Requirement: Each record must be output exactly and in full.

Listed entries:

Lemma handle_end_code n T L s :
  at_instr Instr.end_ n T L s ->
  yields handle_end (fun b s' => if b then certifiable s' else x_control s' = [] -> code_ok m num_locals arity (x_max s') (x_code s')) s.
Proof.
  intros Hs. pose proof (g_bottom _ _ _ _ _ _ _ _ (ai_good _ _ _ _ _ Hs)) as Hb. destruct (x_control s) as [|f fs] eqn:Hc; [done|]. clear Hb.
  unfold handle_end. eapply top_yields; [done|]. pose proof (ai_frames _ _ _ _ _ Hs) as Hf. rewrite Hc in Hf. destruct Hf as (Hf & _).
  eapply yields_seq; [apply update_result_stack_yields; lia|]. intros _ s1 (o & -> & Ho & Hlive).
  destruct (is_some_type (cf_type f) && _) eqn:Eif; [done|].
  assert (cf_instruction f = Instr.if_ -> arity_of f = 0) as Hif.
  { intros Hi. rewrite bool_decide_true, andb_true_r in Eif by done. unfold arity_of. by rewrite Eif. }
  apply yields_gets. cbv zeta. eapply yields_seq; [apply fill_yields|]. intros _ s1 ->.
  cbn [set_operands set_control set_code x_control x_code x_operands x_input id]. rewrite Hc, (length_code _ _ _ _ _ Hs). set (v := if (length (f :: fs) =? 1)%nat then Z.of_nat (size L) else Z.of_nat (size L) + 1).
  rewrite <- Ho. eapply yields_seq; [by apply shrink_same|]. intros _ s1 ->.
  unfold pop_control. apply yields_bind, yields_gets. cbn [set_operands set_code x_control]. rewrite Hc. intros [] s1 [= <-]. apply yields_gets.
  cbn [set_operands set_control set_code x_control x_code x_operands x_input id].
  assert (enc (fill (filled f) v T) 0 L = foldl (fun c o => overwrite o v c) (x_code s) (filled f)) as Hcode.
  { rewrite (ai_code _ _ _ _ _ Hs). apply enc_fill. intros o' Ho'%fills_filled. eapply (g_fills _ _ _ _ _ _ _ _ (ai_good _ _ _ _ _ Hs)); [|done].
    rewrite Hc. left. }
  rewrite <- Hcode. destruct fs as [|g fs].
  - apply yields_bind, yields_ret. intros b s' [= <- <-] _. cbn [set_operands set_control set_code x_control x_code x_operands x_input x_max].
    pose proof (ai_good _ _ _ _ _ Hs) as Hg. rewrite Hc in Hg. pose proof (g_bottom _ _ _ _ _ _ _ _ Hg) as (_ & Hb1 & Hb2).
    destruct (good_final _ _ _ _ _ _ _ (x_max s) Hg) as (c' & Hcert).
    + intros z [Hl ->]%current_Some. rewrite <- Hc in Hl. destruct (ai_ops _ _ _ _ _ Hs Hl) as [_ H2]. revert H2. type_sizes. intros H2.
      rewrite Hc in Hl. pose proof (proj1 (live_cons _ _) Hl) as [Hu _]. specialize (Hlive Hu). rewrite <- Hc in Hl.
      split; [lia|by apply Hs].
    + apply Hs.
    + exists (fill (filled f) v T), L, c'. unfold v. cbn [length Nat.eqb]. replace (_ ++ _) with (enc (fill (filled f) (Z.of_nat (size L)) T) 0 (with_end c' L)); [exact Hcert|].
      unfold with_end. by rewrite (enc_snoc (fill (filled f) (Z.of_nat (size L)) T)).
  - pose proof (close_code n T L s f (g :: fs) Hs Hc ltac:(done) Hlive Hif) as Hgood. cbv zeta in Hgood.
    assert (v = Z.of_nat (size L) + 1) as Hv by done. rewrite <- Hv in Hgood.
    apply yields_bind. eapply (yields_mono _ (fun _ s' => operands_to (fun o' => zlen o' = cf_parent_stack_height f + arity_of f)
      (set_control (g :: fs) (set_code (enc (fill (filled f) v T) 0 L) s)) s')).
    { unfold arity_of. destruct (cf_type f) as [t|]; cbn [is_some_type]; intros a s' [= <- <-].
      - exists (Known t :: o). split; [done|]. rewrite zlen_cons. lia.
      - exists o. split; [done|]. lia. }
    intros _ s1 (o' & -> & Ho') b s' [= <- <-]. exists (fill (filled f) v T), (L ++ [(current (x_control s) n, Plain Instr.end_ [])]).
    cbn [set_operands set_control set_code x_control x_code x_operands x_input x_max]. split; [|split].
    + by rewrite (enc_snoc (fill (filled f) v T)).
    + rewrite Ho', Hc. exact Hgood.
    + by eapply max_snoc.
Qed.

(** *** Branches *)

Lemma frames_below h n f fs k g : frames_ok h n (f :: fs) -> (f :: fs) !! k = Some g -> 0 <= cf_parent_stack_height g <= cf_parent_stack_height f.
Proof.
  cbn [frames_ok]. intros (H1 & _ & H3). destruct k as [|k]; cbn; [intros [= <-]; lia|]. intros Hk.
  by destruct (frames_ok_nth _ _ _ _ _ H3 Hk) as [_ ?].
Qed.

Lemma branch_immediates_yields k g s :
  x_control s !! k = Some g ->
  yields (branch_immediates (Z.of_nat k)) (fun _ s' =>
    s' = set_code (x_code s ++ le_bytes 4 (Z.of_nat (cf_code_offset g)) ++ le_bytes 4 (zlen (x_operands s) - cf_parent_stack_height g))
           (set_control (alter (frame_add_branch (length (x_code s))) k (x_control s)) s)) s.
Proof.
  intros Hk. unfold branch_immediates. apply frame_yields. unfold at_idx. rewrite (proj2 (Z.ltb_ge _ _)), Nat2Z.id, Hk by lia.
  intros f [= <-]. apply yields_gets. unfold update_frame. apply yields_modify, yields_gets. rewrite Nat2Z.id.
  intros a s' [= _ <-]. cbn. by rewrite <- app_assoc.
Qed.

Exercise response:
Lemma handle_end_code n T L s :
  at_instr Instr.end_ n T L s ->
  yields handle_end (fun b s' => if b then certifiable s' else x_control s' = [] -> code_ok m num_locals arity (x_max s') (x_code s')) s.
Proof.
  intros Hs. pose proof (g_bottom _ _ _ _ _ _ _ _ (ai_good _ _ _ _ _ Hs)) as Hb. destruct (x_control s) as [|f fs] eqn:Hc; [done|]. clear Hb.
  unfold handle_end. eapply top_yields; [done|]. pose proof (ai_frames _ _ _ _ _ Hs) as Hf. rewrite Hc in Hf. destruct Hf as (Hf & _).
  eapply yields_seq; [apply update_result_stack_yields; lia|]. intros _ s1 (o & -> & Ho & Hlive).
  destruct (is_some_type (cf_type f) && _) eqn:Eif; [done|].
  assert (cf_instruction f = Instr.if_ -> arity_of f = 0) as Hif.
  { intros Hi. rewrite bool_decide_true, andb_true_r in Eif by done. unfold arity_of. by rewrite Eif. }
  apply yields_gets. cbv zeta. eapply yields_seq; [apply fill_yields|]. intros _ s1 ->.
  cbn [set_operands set_control set_code x_control x_code x_operands x_input id]. rewrite Hc, (length_code _ _ _ _ _ Hs). set (v := if (length (f :: fs) =? 1)%nat then Z.of_nat (size L) else Z.of_nat (size L) + 1).
  rewrite <- Ho. eapply yields_seq; [by apply shrink_same|]. intros _ s1 ->.
  unfold pop_control. apply yields_bind, yields_gets. cbn [set_operands set_code x_control]. rewrite Hc. intros [] s1 [= <-]. apply yields_gets.
  cbn [set_operands set_control set_code x_control x_code x_operands x_input id].
  assert (enc (fill (filled f) v T) 0 L = foldl (fun c o => overwrite o v c) (x_code s) (filled f)) as Hcode.
  { rewrite (ai_code _ _ _ _ _ Hs). apply enc_fill. intros o' Ho'%fills_filled. eapply (g_fills _ _ _ _ _ _ _ _ (ai_good _ _ _ _ _ Hs)); [|done].
    rewrite Hc. left. }
  rewrite <- Hcode. destruct fs as [|g fs].
  - apply yields_bind, yields_ret. intros b s' [= <- <-] _. cbn [set_operands set_control set_code x_control x_code x_operands x_input x_max].
    pose proof (ai_good _ _ _ _ _ Hs) as Hg. rewrite Hc in Hg. pose proof (g_bottom _ _ _ _ _ _ _ _ Hg) as (_ & Hb1 & Hb2).
    destruct (good_final _ _ _ _ _ _ _ (x_max s) Hg) as (c' & Hcert).
    + intros z [Hl ->]%current_Some. rewrite <- Hc in Hl. destruct (ai_ops _ _ _ _ _ Hs Hl) as [_ H2]. revert H2. type_sizes. intros H2.
      rewrite Hc in Hl. pose proof (proj1 (live_cons _ _) Hl) as [Hu _]. specialize (Hlive Hu). rewrite <- Hc in Hl.
      split; [lia|by apply Hs].
    + apply Hs.
    + exists (fill (filled f) v T), L, c'. unfold v. cbn [length Nat.eqb]. replace (_ ++ _) with (enc (fill (filled f) (Z.of_nat (size L)) T) 0 (with_end c' L)); [exact Hcert|].
      unfold with_end. by rewrite (enc_snoc (fill (filled f) (Z.of_nat (size L)) T)).
  - pose proof (close_code n T L s f (g :: fs) Hs Hc ltac:(done) Hlive Hif) as Hgood. cbv zeta in Hgood.
    assert (v = Z.of_nat (size L) + 1) as Hv by done. rewrite <- Hv in Hgood.
    apply yields_bind. eapply (yields_mono _ (fun _ s' => operands_to (fun o' => zlen o' = cf_parent_stack_height f + arity_of f)
      (set_control (g :: fs) (set_code (enc (fill (filled f) v T) 0 L) s)) s')).
    { unfold arity_of. destruct (cf_type f) as [t|]; cbn [is_some_type]; intros a s' [= <- <-].
      - exists (Known t :: o). split; [done|]. rewrite zlen_cons. lia.
      - exists o. split; [done|]. lia. }
    intros _ s1 (o' & -> & Ho') b s' [= <- <-]. exists (fill (filled f) v T), (L ++ [(current (x_control s) n, Plain Instr.end_ [])]).
    cbn [set_operands set_control set_code x_control x_code x_operands x_input x_max]. split; [|split].
    + by rewrite (enc_snoc (fill (filled f) v T)).
    + rewrite Ho', Hc. exact Hgood.
    + by eapply max_snoc.
Qed.

(** *** Branches *)

Lemma frames_below h n f fs k g : frames_ok h n (f :: fs) -> (f :: fs) !! k = Some g -> 0 <= cf_parent_stack_height g <= cf_parent_stack_height f.
Proof.
  cbn [frames_ok]. intros (H1 & _ & H3). destruct k as [|k]; cbn; [intros [= <-]; lia|]. intros Hk.
  by destruct (frames_ok_nth _ _ _ _ _ H3 Hk) as [_ ?].
Qed.

Lemma branch_immediates_yields k g s :
  x_control s !! k = Some g ->
  yields (branch_immediates (Z.of_nat k)) (fun _ s' =>
    s' = set_code (x_code s ++ le_bytes 4 (Z.of_nat (cf_code_offset g)) ++ le_bytes 4 (zlen (x_operands s) - cf_parent_stack_height g))
           (set_control (alter (frame_add_branch (length (x_code s))) k (x_control s)) s)) s.
Proof.
  intros Hk. unfold branch_immediates. apply frame_yields. unfold at_idx. rewrite (proj2 (Z.ltb_ge _ _)), Nat2Z.id, Hk by lia.
  intros f [= <-]. apply yields_gets. unfold update_frame. apply yields_modify, yields_gets. rewrite Nat2Z.id.
  intros a s' [= _ <-]. cbn. by rewrite <- app_assoc.
Qed.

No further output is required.